▶ _Extracted material_:
%%

Section Spec.
Context `{JsonTextLaws} `{!Content.BlockSerde}.
Context {D : Type} (event_append step_commit event_append_pair : Json -> D -> D * result Json string).
Context (uuids : nat -> string) (times : nat -> Z).

Abbreviation commit_step := (Commit.commit_step event_append step_commit event_append_pair uuids times).
Abbreviation commit_pair := (Commit.commit_pair event_append step_commit event_append_pair uuids times).
Abbreviation persist_and_apply := (Commit.persist_and_apply event_append step_commit event_append_pair).
Abbreviation persist_and_apply_pair := (Commit.persist_and_apply_pair event_append step_commit event_append_pair).
Abbreviation reserve_step := (Commit.reserve_step uuids times).
Abbreviation reserve_one := (Commit.reserve_one uuids times).
Abbreviation reserve_both := (Commit.reserve_both uuids times).
Abbreviation pair_action := (Commit.pair_action uuids times).
Abbreviation run_command := (Commit.run_command event_append step_commit event_append_pair).
Abbreviation State := (CommitState (D := D)).

(** ** What an operation leaves behind *)

Lemma run_command_spec cmd (s s' : State) r :
  run_command cmd s = (s', r) ->
  cs_store s' = cs_store s /\ cs_trace s' = cs_trace s ++ [CStored cmd (is_ok r)] /\
  cs_ticks s' = cs_ticks s.
Proof.
  unfold Commit.run_command. destruct (match cmd with CAppend _ => _ | _ => _ end) as [d []];
    intros [= <- <-]; done.
Qed.

(** The events [publish] sends. *)
Definition sent (run_id : string) (events : list GatewayEvent) (store : GatewayStore) : list CommitEffect :=
  match gs_runs store !! run_id with
  | Some run => if rr_sender run then map CPublished events else []
  | None => []
  end.

Lemma publish_spec run_id events (s : State) :
  cs_store (publish run_id events s) = cs_store s /\
  cs_trace (publish run_id events s) = cs_trace s ++ sent run_id events (cs_store s) /\
  cs_ticks (publish run_id events s) = cs_ticks s.
Proof.
  unfold publish, sent. destruct (gs_runs (cs_store s) !! run_id) as [run|]; [destruct (rr_sender run)|];
    cbn; by rewrite ?app_nil_r.
Qed.

(** The command a reserved commit is stored with. *)
Definition command_of (reserved : ReservedCommit) : Command :=
  match rc_kind reserved with
  | Step => CStep (rc_persist_payload reserved)
  | EventAppend => CAppend (rc_persist_payload reserved)
  end.

Lemma persist_and_apply_spec p reserved now (s s' : State) r :
  persist_and_apply p reserved now s = (s', r) ->
  match r with
  | Ok _ => cs_store s' = apply_reserved now (cs_store s) reserved /\
            cs_trace s' = cs_trace s ++ (if p then [CStored (command_of reserved) true] else []) ++
              sent (ge_run_id (rc_event reserved)) [rc_event reserved] (cs_store s')
  | Err _ => p = true /\ cs_store s' = cs_store s /\
             cs_trace s' = cs_trace s ++ [CStored (command_of reserved) false]
  end.
Proof.
  unfold Commit.persist_and_apply. destruct p.
  - destruct (run_command _ s) as [s1 [u|e]] eqn:E; apply run_command_spec in E as (Hst & Htr & _);
      intros [= <- <-]; [|by rewrite Hst, Htr].
    destruct (publish_spec (ge_run_id (rc_event reserved)) [rc_event reserved]
                (put_store (apply_reserved now (cs_store s1) reserved) s1)) as (-> & -> & _).
    cbn. by rewrite Hst, Htr, <- app_assoc.
  - intros [= <- <-].
    destruct (publish_spec (ge_run_id (rc_event reserved)) [rc_event reserved]
                (put_store (apply_reserved now (cs_store s) reserved) s)) as (-> & -> & _).
    done.
Qed.

Lemma persist_and_apply_pair_spec p reserved (s s' : State) r :
  persist_and_apply_pair p reserved s = (s', r) ->
  match r with
  | Ok _ => cs_store s' = apply_reserved_pair (cs_store s) reserved /\
            cs_trace s' = cs_trace s ++ (if p then [CStored (CPair (rp_persist_payload reserved)) true] else [])
              ++ sent (ge_run_id (rp_first reserved)) [rp_first reserved; rp_second reserved] (cs_store s')
  | Err _ => p = true /\ cs_store s' = cs_store s /\
             cs_trace s' = cs_trace s ++ [CStored (CPair (rp_persist_payload reserved)) false]
  end.
Proof.
  unfold Commit.persist_and_apply_pair. destruct p.
  - destruct (run_command _ s) as [s1 [u|e]] eqn:E; apply run_command_spec in E as (Hst & Htr & _);
      intros [= <- <-]; [|by rewrite Hst, Htr].
    destruct (publish_spec (ge_run_id (rp_first reserved)) [rp_first reserved; rp_second reserved]
                (put_store (apply_reserved_pair (cs_store s1) reserved) s1)) as (-> & -> & _).
    cbn. by rewrite Hst, Htr, <- app_assoc.
  - intros [= <- <-].
    destruct (publish_spec (ge_run_id (rp_first reserved)) [rp_first reserved; rp_second reserved]
                (put_store (apply_reserved_pair (cs_store s) reserved) s)) as (-> & -> & _).
    done.
Qed.

Lemma account_attempt_spec c t r (s : State) :
  cs_store (account_attempt c t r s) = cs_store s /\ cs_trace (account_attempt c t r s) = cs_trace s.
Proof. unfold account_attempt. by case_match. Qed.

(** ** Durable before visible *)

Inductive CommitOp :=
| OStep (c : ServiceEventCommitter) (event_type : string) (data : Json) (r : option ToolResult)
| OPair (c : ServiceEventCommitter) (first second : string * Json).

%%

▶ _Exercise prompt_: Exactly as written, please output every entry.

▶ _Answer area_:
Section Spec.
Context `{JsonTextLaws} `{!Content.BlockSerde}.
Context {D : Type} (event_append step_commit event_append_pair : Json -> D -> D * result Json string).
Context (uuids : nat -> string) (times : nat -> Z).

Abbreviation commit_step := (Commit.commit_step event_append step_commit event_append_pair uuids times).
Abbreviation commit_pair := (Commit.commit_pair event_append step_commit event_append_pair uuids times).
Abbreviation persist_and_apply := (Commit.persist_and_apply event_append step_commit event_append_pair).
Abbreviation persist_and_apply_pair := (Commit.persist_and_apply_pair event_append step_commit event_append_pair).
Abbreviation reserve_step := (Commit.reserve_step uuids times).
Abbreviation reserve_one := (Commit.reserve_one uuids times).
Abbreviation reserve_both := (Commit.reserve_both uuids times).
Abbreviation pair_action := (Commit.pair_action uuids times).
Abbreviation run_command := (Commit.run_command event_append step_commit event_append_pair).
Abbreviation State := (CommitState (D := D)).

(** ** What an operation leaves behind *)

Lemma run_command_spec cmd (s s' : State) r :
  run_command cmd s = (s', r) ->
  cs_store s' = cs_store s /\ cs_trace s' = cs_trace s ++ [CStored cmd (is_ok r)] /\
  cs_ticks s' = cs_ticks s.
Proof.
  unfold Commit.run_command. destruct (match cmd with CAppend _ => _ | _ => _ end) as [d []];
    intros [= <- <-]; done.
Qed.

(** The events [publish] sends. *)
Definition sent (run_id : string) (events : list GatewayEvent) (store : GatewayStore) : list CommitEffect :=
  match gs_runs store !! run_id with
  | Some run => if rr_sender run then map CPublished events else []
  | None => []
  end.

Lemma publish_spec run_id events (s : State) :
  cs_store (publish run_id events s) = cs_store s /\
  cs_trace (publish run_id events s) = cs_trace s ++ sent run_id events (cs_store s) /\
  cs_ticks (publish run_id events s) = cs_ticks s.
Proof.
  unfold publish, sent. destruct (gs_runs (cs_store s) !! run_id) as [run|]; [destruct (rr_sender run)|];
    cbn; by rewrite ?app_nil_r.
Qed.

(** The command a reserved commit is stored with. *)
Definition command_of (reserved : ReservedCommit) : Command :=
  match rc_kind reserved with
  | Step => CStep (rc_persist_payload reserved)
  | EventAppend => CAppend (rc_persist_payload reserved)
  end.

Lemma persist_and_apply_spec p reserved now (s s' : State) r :
  persist_and_apply p reserved now s = (s', r) ->
  match r with
  | Ok _ => cs_store s' = apply_reserved now (cs_store s) reserved /\
            cs_trace s' = cs_trace s ++ (if p then [CStored (command_of reserved) true] else []) ++
              sent (ge_run_id (rc_event reserved)) [rc_event reserved] (cs_store s')
  | Err _ => p = true /\ cs_store s' = cs_store s /\
             cs_trace s' = cs_trace s ++ [CStored (command_of reserved) false]
  end.
Proof.
  unfold Commit.persist_and_apply. destruct p.
  - destruct (run_command _ s) as [s1 [u|e]] eqn:E; apply run_command_spec in E as (Hst & Htr & _);
      intros [= <- <-]; [|by rewrite Hst, Htr].
    destruct (publish_spec (ge_run_id (rc_event reserved)) [rc_event reserved]
                (put_store (apply_reserved now (cs_store s1) reserved) s1)) as (-> & -> & _).
    cbn. by rewrite Hst, Htr, <- app_assoc.
  - intros [= <- <-].
    destruct (publish_spec (ge_run_id (rc_event reserved)) [rc_event reserved]
                (put_store (apply_reserved now (cs_store s) reserved) s)) as (-> & -> & _).
    done.
Qed.

Lemma persist_and_apply_pair_spec p reserved (s s' : State) r :
  persist_and_apply_pair p reserved s = (s', r) ->
  match r with
  | Ok _ => cs_store s' = apply_reserved_pair (cs_store s) reserved /\
            cs_trace s' = cs_trace s ++ (if p then [CStored (CPair (rp_persist_payload reserved)) true] else [])
              ++ sent (ge_run_id (rp_first reserved)) [rp_first reserved; rp_second reserved] (cs_store s')
  | Err _ => p = true /\ cs_store s' = cs_store s /\
             cs_trace s' = cs_trace s ++ [CStored (CPair (rp_persist_payload reserved)) false]
  end.
Proof.
  unfold Commit.persist_and_apply_pair. destruct p.
  - destruct (run_command _ s) as [s1 [u|e]] eqn:E; apply run_command_spec in E as (Hst & Htr & _);
      intros [= <- <-]; [|by rewrite Hst, Htr].
    destruct (publish_spec (ge_run_id (rp_first reserved)) [rp_first reserved; rp_second reserved]
                (put_store (apply_reserved_pair (cs_store s1) reserved) s1)) as (-> & -> & _).
    cbn. by rewrite Hst, Htr, <- app_assoc.
  - intros [= <- <-].
    destruct (publish_spec (ge_run_id (rp_first reserved)) [rp_first reserved; rp_second reserved]
                (put_store (apply_reserved_pair (cs_store s) reserved) s)) as (-> & -> & _).
    done.
Qed.

Lemma account_attempt_spec c t r (s : State) :
  cs_store (account_attempt c t r s) = cs_store s /\ cs_trace (account_attempt c t r s) = cs_trace s.
Proof. unfold account_attempt. by case_match. Qed.

(** ** Durable before visible *)

Inductive CommitOp :=
| OStep (c : ServiceEventCommitter) (event_type : string) (data : Json) (r : option ToolResult)
| OPair (c : ServiceEventCommitter) (first second : string * Json).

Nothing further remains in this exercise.